Obama’s green Caribbean dream

US president woos Jamaica with alternative US energy in bid to thwart Chinese investment and cheap Venezuelan oil.

Barack Obama in Jamaica
Barack Obama's Jamaica visit was the first by a US president in 33 years [AP]

Thirty-three years ago, US President Ronald Reagan visited Jamaica and told them: “We’re pleased to find ourselves working together”. But no President has been back to Jamaica since, until this week.

US President Barack Obama arrived in Kingston on Wednesday with a message to win Caribbean governments back: go green.

Over the past two decades, US involvement in the region has been spotty at best, a fact even the president’s closest foreign policy adviser acknowledged. “At times people feel like the United States has not engaged these countries significantly as we should, given that they’re our close neighbours,” Ben Rhodes, White House Deputy National Security Advisor, told reporters before the trip.

As the Chinese woo Caribbean governments with cash and infrastructure projects and the Venezuelans provide cheap oil, the US is trying to re-assert itself.

The administration’s primary selling point is alternative energy, particularly as a way to counterbalance Venezuela’s subsidised oil to the region. Jamaica has a wind farm that provides a small percentage of its energy. In January, it announced a $43 million partnership with the US for another one, an example the Obama administration hopes other countries will follow.

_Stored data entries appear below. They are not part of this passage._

Lemma cache_responses_spec sk pks rs c c' :
  cache_responses sk pks rs c = Ok c' →
  (∀ fid s usk, cached c' fid s = Some usk →
     cached c fid s = Some usk ∨
     ∃ pk, pks !! s = Some pk ∧ verify_user_secret_key usk fid pk = Ok ()) ∧
  (∀ fid s, is_Some (cached c fid s) → is_Some (cached c' fid s)) ∧
  (∀ s r dk, (s, r) ∈ rs → dk ∈ decryption_keys r → is_Some (cached c' (dk_id dk) s)).
Proof.
  revert c. induction rs as [|[s r] rs IH]; intros c; simpl.
  { intros [= <-]. split_and!; [by left|done|]. by intros s r dk ?%elem_of_nil. }
  intros (pk & Hpk & (c1 & Hc1 & Hc)%bind_ok_inv)%bind_ok_inv.
  destruct (pks !! s) as [pk'|] eqn:Hs; [|done]. injection Hpk as ->.
  apply cache_keys_spec in Hc1 as (K1 & K2 & K3). apply IH in Hc as (H1 & H2 & H3).
  split_and!.
  - intros fid s' usk Hu. destruct (H1 fid s' usk Hu) as [Hi|]; [|by right].
    destruct (K1 fid s' usk Hi) as [|[-> ?]]; [by left|]. right. by exists pk.
  - intros fid s' Hi. by apply H2, K2.
  - intros s' r' dk [[= -> ->]|Hin]%elem_of_cons Hdk; [by apply H2, K3|by eapply H3].
Qed.

Lemma service_keys_spec keys pk_map services usks pks :
  Forall (λ service : ObjectID * byte, is_Some (pk_map !! service.1)) services →
  ∃ usks' pks', service_keys keys pk_map services usks pks = Ok (usks', pks ++ pks') ∧
    Forall2 (λ (service : ObjectID * byte) pk, pk_map !! service.1 = Some pk) services pks' ∧
    ∀ s, usks' !! s = if decide (s ∈ services.*1 ∧ is_Some (keys !! s)) then keys !! s
                      else usks !! s.
Proof.
  revert usks pks. induction services as [|[s i] services IH]; intros usks pks HF;
    cbn [service_keys].
  { exists usks, []. rewrite app_nil_r. split_and!; [done|constructor|].
    intros s. by rewrite decide_False by set_solver. }
  apply Forall_cons_1 in HF as [[pk Hpk] HF]. simpl in Hpk. rewrite Hpk.
  edestruct (IH (match keys !! s with Some u => <[s := u]> usks | None => usks end)
    (pks ++ [pk]) HF) as (usks' & pks' & Hrun & H2 & Hl).
  exists usks', (pk :: pks'). split_and!.
  - cbn [ok_or mbind outcome_bind]. by rewrite Hrun, <-app_assoc.
  - by constructor.
  - intros s'. rewrite Hl. destruct (decide (s' ∈ services.*1 ∧ is_Some (keys !! s'))) as [Hd|Hd].
    { rewrite decide_True; [done|]. csimpl. set_solver. }
    destruct (decide (s' = s)) as [->|Hne].
    + destruct (keys !! s) as [u|] eqn:Hu.
      * rewrite lookup_insert_eq, decide_True; [done|]. csimpl. split; [by left|eauto].
      * rewrite decide_False; [done|]. by intros [_ [? ?]].
    + assert (¬ (s' ∈ s :: services.*1 ∧ is_Some (keys !! s'))) by set_solver.
      csimpl. rewrite decide_False by done. destruct (keys !! s); [|done].
      by rewrite lookup_insert_ne.
Qed.
Lemma Forall2_some_unique {A B : Type} (f : A → option B) l k k' :
  Forall2 (λ x y, f x = Some y) l k → Forall2 (λ x y, f x = Some y) l k' → k = k'.
Proof.
  intros Hk. revert k'. induction Hk; inversion 1; [done|]. f_equal; [congruence|auto].
Qed.

(** ** Decryption with a cache *)
Lemma cache_keys_ok sk s pk dks c :
  Forall (λ dk, verify_user_secret_key (decrypt sk (dk_encrypted_key dk)) (dk_id dk) pk = Ok ()) dks →
  ∃ c', cache_keys sk s pk dks c = Ok c'.
Proof.
  intros HF. revert c. induction HF as [|dk dks Hv HF IH]; intros c; simpl; [by eexists|].
  rewrite Hv. apply IH.
Qed.

(** Responses whose keys all verify are accepted. *)
Lemma decrypt_seal_responses_ok sk pks rs :
  Forall (λ '(s, r), ∃ pk, pks !! s = Some pk ∧
    Forall (λ dk, verify_user_secret_key (decrypt sk (dk_encrypted_key dk)) (dk_id dk) pk = Ok ())
      (decryption_keys r)) rs →
  ∃ c, decrypt_seal_responses sk rs pks = Ok c.
Proof.
  unfold decrypt_seal_responses. intros HF. generalize (∅ : KeyCache).
  induction HF as [|[s r] rs (pk & Hpk & Hv) HF IH]; intros c; simpl; [by eexists|].
  rewrite Hpk. destruct (cache_keys_ok sk s pk _ c Hv) as [c' Hc]. cbn [ok_or mbind outcome_bind].
  rewrite Hc. apply IH.
Qed.

(** A cache of verified keys decrypts, once it has enough servers. *)
Lemma cached_keys_decrypt {R : Type} `{AllowedRng R, !RngLaws R} (hex_encode : list byte → string)
    (package_id : ObjectID) (id : list byte) (key_servers : list ObjectID)
    (msks : list MasterKey) (t : byte) (input : EncryptionInput) (rng rng' : R)
    (obj : EncryptedObject) (key : list byte) (server_pk_map : gmap ObjectID IbePublicKey)
    (cached_keys : KeyCache) (servers : list ObjectID) :
  seal_encrypt package_id id key_servers
    (BonehFranklinPublicKeys (public_key_from_master_key <$> msks)) t input rng
    = (Ok (obj, key), rng') →
  Forall2 (λ ks msk, server_pk_map !! ks = Some (public_key_from_master_key msk))
    key_servers msks →
  (∀ fid s usk, cached cached_keys fid s = Some usk →
     ∃ pk, server_pk_map !! s = Some pk ∧ verify_user_secret_key usk fid pk = Ok ()) →
  NoDup servers → N.to_nat (u8_val t) ≤ length servers →
  (∀ s, s ∈ servers → s ∈ key_servers ∧
     is_Some (cached cached_keys (create_full_id package_id id) s)) →
  seal_decrypt_object hex_encode obj cached_keys server_pk_map =
    Ok (match input with EAes256Gcm m _ | EHmac256Ctr m _ => m | EPlain => key end).
Proof.
  intros He Hmap H1 Hnd Ht Hserv. set (fid := create_full_id package_id id) in *.
  pose proof (seal_encrypt_object _ _ _ _ _ _ _ _ _ _ He) as (Hpkg & Hid & Hthr & Ht0 & Hsv).
  unfold seal_decrypt_object. rewrite Hpkg, Hid. fold fid.
  assert (is_Some (cached_keys !! fid)) as [keys Hkeys].
  { destruct servers as [|s servers].
    - assert (u8_val t ≠ 0%N) by (by intros ?%(inj u8_val t u8_zero)). simpl in Ht. lia.
    - destruct (Hserv s) as [_ [usk Hu]]; [by left|]. unfold cached in Hu.
      destruct (cached_keys !! fid); [eauto|done]. }
  rewrite Hkeys. cbn [ok_or mbind outcome_bind].
  destruct (service_keys_spec keys server_pk_map (eo_services obj) ∅ []) as
    (usks & pks & -> & Hpks & Hl).
  { rewrite <-Hsv in Hmap. apply Forall_forall. intros service Hin.
    apply (list_elem_of_fmap_2 fst), list_elem_of_lookup_1 in Hin as [i Hi].
    destruct (Forall2_lookup_l _ _ _ _ _ Hmap Hi) as (msk & _ & Hm). eauto. }
  cbn [mbind outcome_bind app]. rewrite Hsv, Hthr in *.
  assert (pks = public_key_from_master_key <$> msks) as ->.
  { eapply (Forall2_some_unique (server_pk_map !!.)); [|by apply Forall2_fmap_r].
    rewrite <-Hsv. by apply Forall2_fmap_l. }
  assert (∀ s, s ∈ servers → is_Some (usks !! s)) as Husks.
  { intros s Hin. destruct (Hserv s Hin) as [Hks Hc]. unfold cached in Hc.
    rewrite Hkeys in Hc. cbn [mbind option_bind] in Hc. by rewrite Hl, decide_True. }
  rewrite (proj2 (N.ltb_ge _ _)).
  2: { assert (length servers ≤ size usks); [|lia].
       rewrite <-(size_list_to_set (C := gset ObjectID)), <-size_dom by done.
       apply subseteq_size. intros s Hin%elem_of_list_to_set.
       by apply elem_of_dom, Husks. }
  apply (seal_decrypt_of_encrypt _ _ _ _ _ _ _ _ _ _ _ _ He); [| |by right].
  - intros i ks msk usk Hi Hm Hu. rewrite Hl in Hu. case_decide as Hd; [|done].
    assert (cached cached_keys fid ks = Some usk) as Hc by (unfold cached; by rewrite Hkeys).
    destruct (H1 _ _ _ Hc) as (pk & Hpk & Hv).
    rewrite (Forall2_lookup_lr _ _ _ _ _ _ Hmap Hi Hm) in Hpk. injection Hpk as <-.
    by apply verify_user_secret_key_ok.
  - etrans; [exact Ht|]. apply submseteq_length, NoDup_submseteq; [done|].
    intros s Hin. apply list_elem_of_In, filter_In. destruct (Hserv s Hin) as [Hks _].
    split; [by apply list_elem_of_In|]. by apply bool_decide_eq_true, Husks.
Qed.
(** The future of one member: its effects are those of the one HTTP call it
    awaits and of the metrics it records when it completes. *)
Definition member_task (options : AggregatorOptions) (request : FetchKeyRequest)
    (req_id : string) (expected_full_ids : gset (list byte)) (member : PartialKeyServer) :
    M ErrorResponse (N * FetchKeyResponse) :=
  match ao_api_credentials options !! pks_name member with
  | None => internal (Err (Failure ("Missing API credentials config for server '"
              +:+ pks_name member +:+ "' (" +:+ pks_url member +:+ ")")))
  | Some creds =>
      start ← with_env env_instant;
      result ← st_try (fetch_from_member member request req_id
                 (ao_key_server_version_requirement options) creds
                 (ao_key_server_timeout_secs options) expected_full_ids);
      elapsed ← with_env env_instant;
      _ ← record_metric (Observe "key_server_fetch_duration_millis" [pks_name member]
                           (elapsed - start)%N);
      match result with
      | inl response => mret (pks_party_id member, response)
      | inr e =>
          _ ← record_metric (Inc "upstream_key_server_errors" [pks_name member; er_error e]);
          st_lift (Err e)
      end
  end.

(** The loop over the futures as they complete, [pending] in that order; the
    futures that are left when it ends are dropped. *)
Fixpoint collect_responses {A B R : Type} (task : A → M ErrorResponse R)
    (threshold committee_size completed : nat) (pending : list A) (responses : list R)
    (errors : list ErrorResponse) : M B (list R * list ErrorResponse) :=
  match pending with
  | [] => mret (responses, errors)
  | member :: pending =>
      result ← st_try (task member);
      let completed := S completed in
      let '(responses, errors) :=
        match result with
        | inl response => (responses ++ [response], errors)
        | inr e => (responses, errors ++ [e])
        end in
      let reached := match result with inl _ => threshold <=? length responses | _ => false end in
      if reached then mret (responses, errors)
      else
        let tasks_remaining := committee_size - completed in
        if length responses + tasks_remaining <? threshold then mret (responses, errors)
        else collect_responses task threshold committee_size completed pending responses errors
  end.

“This region has some of the highest energy costs in the world,” Obama said at a meeting of Caribbean leaders in Kingston on Thursday as US Energy Secretary Ernest Moniz sat next to him. “This is an issue in which we can make great strides over the short term and even greater strides over the long term.”

The US announced on Thursday it would pony up another $20 million to help “encourage investment in clean energy projects”.

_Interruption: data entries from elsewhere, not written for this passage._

(* ===== verification/Monitors.v ===== *)
(** * Background tasks ([crates/key-server/src/periodic_updater.rs], [server.rs])

    The periodic updater and what runs on it: the reference gas price, the
    committee version during a rotation, and the upgrade proposals; the
    monitor of rotation events; and the task that watches over them. A task
    is a loop; here it is one round of it, which the step relations of
    [MonitorProps] repeat and interleave. *)

From Stdlib Require Import NArith Lia.
From S2P Require Import Prelude Primitives Ibe Common Chain Committee RpcClient Options.
From S2P Require Import ValidPtb MasterKeys Mvr KeyServer.

(** ** Channels and timers of [tokio]

    A [watch] channel with the mark of one receiver: it holds the latest value
    that was sent, and whether the receiver has seen it. *)
Class WatchChannel : Type := {
  Chan : Type;
  watch_channel : N → Chan;
  watch_send : N → Chan → Chan;
  watch_borrow : Chan → N;
  (** whether [changed().await] returns at once *)
  watch_changed : Chan → bool;
  (** after [changed().await] or [borrow_and_update] *)
  watch_mark_seen : Chan → Chan;
}.

Class WatchLaws `{WatchChannel} : Prop := {
  borrow_channel v : watch_borrow (watch_channel v) = v;
  changed_channel v : watch_changed (watch_channel v) = false;
  borrow_send v c : watch_borrow (watch_send v c) = v;
  changed_send v c : watch_changed (watch_send v c) = true;
  borrow_mark_seen c : watch_borrow (watch_mark_seen c) = watch_borrow c;
  changed_mark_seen c : watch_changed (watch_mark_seen c) = false;
}.

(** [Interval::tick] of an interval with this period. *)
Class Timer (Tx : Type) `{FullNode Tx} : Type := interval_tick : Duration → Env → Env.

(** Events of the legacy client. *)
Record CommitteeRotationInitiatedEvent : Type := mkCommitteeRotationInitiatedEvent {
  re_committee_id : Address;
  re_old_committee_id : Address;
}.

Class EventApi (Tx : Type) `{FullNode Tx} : Type := {
  EventID : Type;
  EventFilter : Type;
  (** [EventFilter::MoveEventType] of a parsed struct tag *)
  move_event_type : string → option EventFilter;
  (** [query_events(filter, cursor, Some(limit), descending)]: ids and contents *)
  query_events : EventFilter → option EventID → nat → bool → Env →
    (list (EventID * list byte) + string) * Env;
  decode_rotation_event : list byte → outcome string CommitteeRotationInitiatedEvent;
}.

Section monitors.
  Context {I C K T : Type}.
  Abbreviation Tx := (TransactionProto I C K T).
  Context {node : FullNode Tx} {sui : SuiTypes} {sym : Symmetric} {crv : Curve}
    {bcs : BcsTypes} {profile : BuildProfile} {semver : SemVer} {mvr : MvrLib}
    {ptb_lib : PtbLib} {lib : ServerLib Tx} {watch : WatchChannel} {timer : Timer Tx}.

Definition env_effect {E : Type} (f : Env → Env) : M E unit := with_env (λ e, ((), f e)).

Definition THIRTY_SECONDS : Duration := duration_from_secs 30.

(** ** The periodic updater *)
Definition updater_round {E : Type} (update_interval : Duration) (fetch_fn : M RpcError N)
    (success_callback : option (bool → M E unit)) (sender : Chan) : M E Chan :=
  result ← st_try fetch_fn;
  _ ← match success_callback with
      | Some scb => scb (match result with inl _ => true | inr _ => false end)
      | None => mret ()
      end;
  let sender := match result with inl new_value => watch_send new_value sender | inr _ => sender end in
  _ ← env_effect (interval_tick update_interval);
  mret sender.

(** [spawn_periodic_updater] returns when a value has been sent; [None]: it
    still waits after this many rounds. *)
Fixpoint await_value {E : Type} (rounds : nat) (round : Chan → M E Chan) (ch : Chan) :
    M E (option Chan) :=
  if watch_changed ch then mret (Some (watch_mark_seen ch))
  else
    match rounds with
    | O => mret None
    | S rounds => ch ← round ch; await_value rounds round ch
    end.

Definition spawn_periodic_updater {E : Type} (rounds : nat) (update_interval : Duration)
    (fetch_fn : M RpcError N) (success_callback : option (bool → M E unit)) :
    M E (option Chan) :=
  await_value rounds (updater_round update_interval fetch_fn success_callback) (watch_channel 0).

(** ** The reference gas price *)
Definition reference_gas_price_round {E : Type} (self : Server) (metrics : bool) (ch : Chan) :
    M E Chan :=
  updater_round (ko_rgp_update_interval (options self))
    (get_reference_gas_price (sui_rpc_client self))
    (if metrics then Some (status_callback "get_reference_gas_price_status") else None) ch.

Definition spawn_reference_gas_price_updater {E : Type} (rounds : nat) (self : Server)
    (metrics : bool) : M E (option Chan) :=
  spawn_periodic_updater rounds (ko_rgp_update_interval (options self))
    (get_reference_gas_price (sui_rpc_client self))
    (if metrics then Some (status_callback "get_reference_gas_price_status") else None).

(** [MyState::reference_gas_price] *)
Definition reference_gas_price (receiver : Chan) : N := watch_borrow receiver.

(** ** The committee version during a rotation *)
Record VersionUpdater : Type := mkVersionUpdater {
  vu_member_address : Address;
  vu_key_server_obj_id : Address;
  vu_target_version : N;
  vu_target_master_share : MasterKey;
}.

(** What [spawn_committee_version_updater] starts; [version] is the shared
    committee version. *)
Definition committee_version_updater (self : Server) (version : N) : option VersionUpdater :=
  match ko_server_mode (options self), master_keys self with
  | CommitteeServerMode member_address key_server_obj_id _ _,
    MKCommittee (KeyRotation _ next_master_share target_version) =>
      if (version =? target_version)%N then None
      else Some (mkVersionUpdater member_address key_server_obj_id target_version
                   next_master_share)
  | _, _ => None
  end.

Definition committee_version_round {E : Type} (self : Server) (u : VersionUpdater) (ch : Chan) :
    M E Chan :=
  updater_round THIRTY_SECONDS
    (fetch_committee_server_version (sui_rpc_client self) (vu_key_server_obj_id u)) None ch.

(** The monitor task on a change of the channel. *)
Definition committee_version_received {E : Type} (self : Server) (u : VersionUpdater)
    (receiver : Chan) : M E MonitorOutcome :=
  let version := (watch_borrow receiver `mod` 2 ^ 32)%N in
  if (version =? vu_target_version u)%N then
    r ← st_try (fetch_and_validate_committee_partial_pk (sui_rpc_client self)
          (vu_key_server_obj_id u) (vu_member_address u) (vu_target_master_share u));
    match r with
    | inl _ => mret (Completed (vu_target_version u))
    | inr _ => mret MonitorPanic
    end
  else if bool_decide (checked_succ version = Some (vu_target_version u)) then mret Continue
  else mret MonitorPanic.

(** ** Upgrade proposals *)
Definition fetch_proposal_version (self : Server) (key_server_obj_id : Address) : M RpcError N :=
  '(committee_id, _) ← fetch_committee_from_key_server (sui_rpc_client self) key_server_obj_id;
  proposal_opt ← fetch_upgrade_proposal (sui_rpc_client self) committee_id;
  mret (match proposal_opt with Some proposal => up_version proposal | None => 0%N end).

Definition proposal_round {E : Type} (self : Server) (key_server_obj_id : Address) (ch : Chan) :
    M E Chan :=
  updater_round THIRTY_SECONDS (fetch_proposal_version self key_server_obj_id) None ch.

Definition PACKAGE_UPGRADE_COUNTER : string := "committee_mode_package_upgrade_initiated_total".

(** The monitor task on a change of the channel; [last_proposal_id] after it. *)
Definition proposal_received {E : Type} (last_proposal_id : N) (receiver : Chan) :
    M E (N * Chan) :=
  let proposal_id := watch_borrow receiver in
  _ ← (if negb (proposal_id =? 0)%N && negb (proposal_id =? last_proposal_id)%N
       then record_metric (Inc PACKAGE_UPGRADE_COUNTER [])
       else mret ());
  mret (proposal_id, watch_mark_seen receiver).

(** ** Rotation events *)
Section events.
  Context {events : EventApi Tx}.

Record EventMonitor : Type := mkEventMonitor {
  last_event_seq : option EventID;
  initialized : bool;
}.

Definition event_monitor_start : EventMonitor := mkEventMonitor None false.

Definition ROTATION_COUNTER : string := "committee_mode_rotation_initiated_total".

(** A mismatch of committee ids is only logged. *)
Fixpoint handle_events {E : Type} (page : list (EventID * list byte))
    (last_event_seq : option EventID) : M E (option EventID) :=
  match page with
  | [] => mret last_event_seq
  | (id, bytes) :: page =>
      _ ← st_lift (expect_ok (decode_rotation_event bytes));
      _ ← record_metric (Inc ROTATION_COUNTER []);
      handle_events page (Some id)
  end.

Definition rotation_event_round {E : Type} (self : Server) (key_server_obj_id : Address)
    (st : EventMonitor) : M E EventMonitor :=
  fetched ← st_try (fetch_committee_from_key_server (sui_rpc_client self) key_server_obj_id);
  match fetched with
  | inr _ => _ ← env_effect (env_sleep THIRTY_SECONDS); mret st
  | inl (committee_id, committee_pkg_id) =>
      event_filter ← st_lift (expect (move_event_type (address_to_string committee_pkg_id
                        +:+ "::seal_committee::CommitteeRotationInitiated")));
      if negb (initialized st) then
        page ← with_env (query_events event_filter None 1 true);
        let st :=
          match page with
          | inl page => mkEventMonitor (head page.*1) true
          | inr _ => st
          end in
        _ ← env_effect (env_sleep THIRTY_SECONDS);
        mret st
      else
        events_result ← with_env (query_events event_filter (last_event_seq st) 1 false);
        st ← match events_result with
             | inl page =>
                 last ← handle_events page (last_event_seq st);
                 mret (mkEventMonitor last (initialized st))
             | inr _ => mret st
             end;
        _ ← env_effect (env_sleep THIRTY_SECONDS);
        mret st
  end.

(** The monitor is started in committee mode only, and needs the legacy
    client. *)
Definition spawn_committee_rotation_event_monitor {E : Type} (self : Server) :
    outcome E (option Address) :=
  match ko_server_mode (options self) with
  | CommitteeServerMode _ key_server_obj_id _ _ =>
      _ ← assert (has_sui_client (sui_rpc_client self)); Ok (Some key_server_obj_id)
  | _ => Ok None
  end.
End events.

(** ** Supervision ([start_server_background_tasks]) *)

(** How a task ended: it returned, panicked, or was cancelled. *)
Inductive JoinResult : Type := JoinOk | JoinPanic | JoinCancelled.

Inductive BackgroundTask : Type := GasPriceTask | MetricsPushTask | VersionMonitorTask.

(** The task around the committee version updater never returns: when the
    updater completes, or none was started, it waits forever ([None]). *)
Definition version_monitor_task (updater : option JoinResult) : option JoinResult :=
  match updater with
  | Some JoinOk | None => None
  | Some JoinPanic | Some JoinCancelled => Some JoinPanic
  end.

(** What the supervisor does when the first task ends: it panics, returns the
    task's error, or reaches the [unreachable!]. *)
Inductive Supervision : Type := ResumePanic | ReturnError | ReachUnreachable.

Definition supervise (ended : BackgroundTask * JoinResult) : Supervision :=
  match ended.2 with
  | JoinOk => ReachUnreachable
  | JoinPanic => ResumePanic
  | JoinCancelled => ReturnError
  end.
End monitors.

(** ** A toy committee server on which witnesses are evaluated

    The environment counts the rotation events that have been emitted, one
    with every sleep. *)
Module ToyMonitors.
#[local] Existing Instances Toy.symmetric Toy.curve ToyCommon.semver ToyCommon.profile ToyChain.sui.

Abbreviation ToyTx := (TransactionProto unit unit unit unit).

Definition share : MasterKey (Curve := Toy.curve) := Byte.x0a.

#[local] Instance node : FullNode ToyTx := {
  Env := nat; GrpcClient := unit;
  grpc_client_new _ := Ok ();
  metadata_value_error _ := None; metadata_key_error _ := None;
  with_header c _ _ := c;
  get_object_rpc _ name _ e :=
    (inl (mkGetObjectResponse (Some (mkObjectProto (Some (Some (bytes_of name)))
            (Some (mkOwnerProto (Some "o") (Some 1%N))) (Some "p")))), e);
  simulate_rpc _ _ _ e := (inl (mkSimulateResponse None 7), e);
  get_epoch_rgp_rpc _ e := (inl 1000%N, e);
  build_mainnet_rpc e := (true, e);
  bcs_object b := Ok (DataMove b);
  env_sleep _ e := S e; env_now e := (1000%N, e); env_instant e := (0%N, e);
  env_package_cached _ _ := true; env_mvr_cached _ _ := true;
  env_committee_version _ := 1%N;
}.

#[local] Instance bcs : BcsTypes := {
  decode_field_key_server _ := Ok (mkField [] 2%N (mkKeyServerV2 "ks" Byte.x00 []
    (CommitteeServer 2 1
      [mkPartialKeyServer "member" "url" (public_key_from_master_key share) 0])));
  decode_committee _ := Ok (mkSealCommittee [Byte.x01] 1 [[Byte.x55]] Finalized None);
  decode_field_wrapper _ := Ok (mkField [] [Byte.x01] [Byte.x02]);
  decode_upgrade_manager_wrapper _ := Ok (mkField [] false [Byte.x03]);
  decode_upgrade_manager _ := Ok (mkUpgradeManager [] (mkUpgradeCap [] [] 1 Byte.x00)
    (Some (mkUpgradeProposal [] 3 [])));
  encode_wrapper a := Ok a; encode_upgrade_manager_key _ := Ok [];
}.

#[local] Instance watch : WatchChannel := {
  Chan := (N * bool)%type;
  watch_channel v := (v, false); watch_send v _ := (v, true);
  watch_borrow := fst; watch_changed := snd; watch_mark_seen c := (c.1, false);
}.
#[local] Instance watch_laws : WatchLaws.
Proof. by split. Defined.

#[local] Instance timer : Timer ToyTx := λ _ e, e.

#[local] Instance lib : ServerLib ToyTx := {
  verify_personal_message_signature _ _ _ _ e := (true, e);
  ed25519_verify _ _ _ := true; ed25519_display _ := "vk";
  utc_from_timestamp _ := Some "now";
  bcs_encode_ptb _ := []; bcs_encode_g1 g := [g]; bcs_encode_request r := rf_enc_key r;
  transaction_data _ _ _ _ := mkTransactionProto None None ();
  SUI_FRAMEWORK_ADDRESS := [Byte.x02]; SUI_ADDRESS_ALIAS_STATE_OBJECT_ID := [Byte.x0c];
}.

(** The [i]-th event has id [i]. *)
Definition log (n : nat) : list (nat * list byte) := (λ i, (i, [])) <$> seq 0 n.

#[local] Instance events : EventApi ToyTx := {
  EventID := nat; EventFilter := unit;
  move_event_type _ := Some ();
  query_events _ cursor _ descending e :=
    (inl (if descending then take 1 (reverse (log e))
          else take 1 (drop (match cursor with Some i => S i | None => 0 end) (log e))), e);
  decode_rotation_event _ := Ok (mkCommitteeRotationInitiatedEvent [Byte.x07] [Byte.x01]);
}.

Definition client : SuiRpcClient := mkSuiRpcClient true () default_retry_config true.

Definition server : Server :=
  mkServer client (MKCommittee (KeyRotation (Some Byte.x05) share 2)) ∅
    (mkKeyServerOptions Testnet None
       (CommitteeServerMode [Byte.x55] [Byte.x77] (RotationMode 2) "member") "" "" "" 1000 0
       120000000000 3600000000000 default_rpc_config None true).

Definition world : World := mkWorld 3 [] ∅ ∅.
End ToyMonitors.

But one analyst thinks Obama’s green vision for the region is short-sighted.

“These kinds of energy sources [wind, solar] have been a failure in the United States,” says Juan Carlos Hidalgo from the CATO Institute in Washington, DC. “The last thing these Caribbean nations need is for the Obama administration to be pushing this agenda on them.”

Instead, he suggests countries should be upgrading their infrastructure to support natural gas shipments from the US.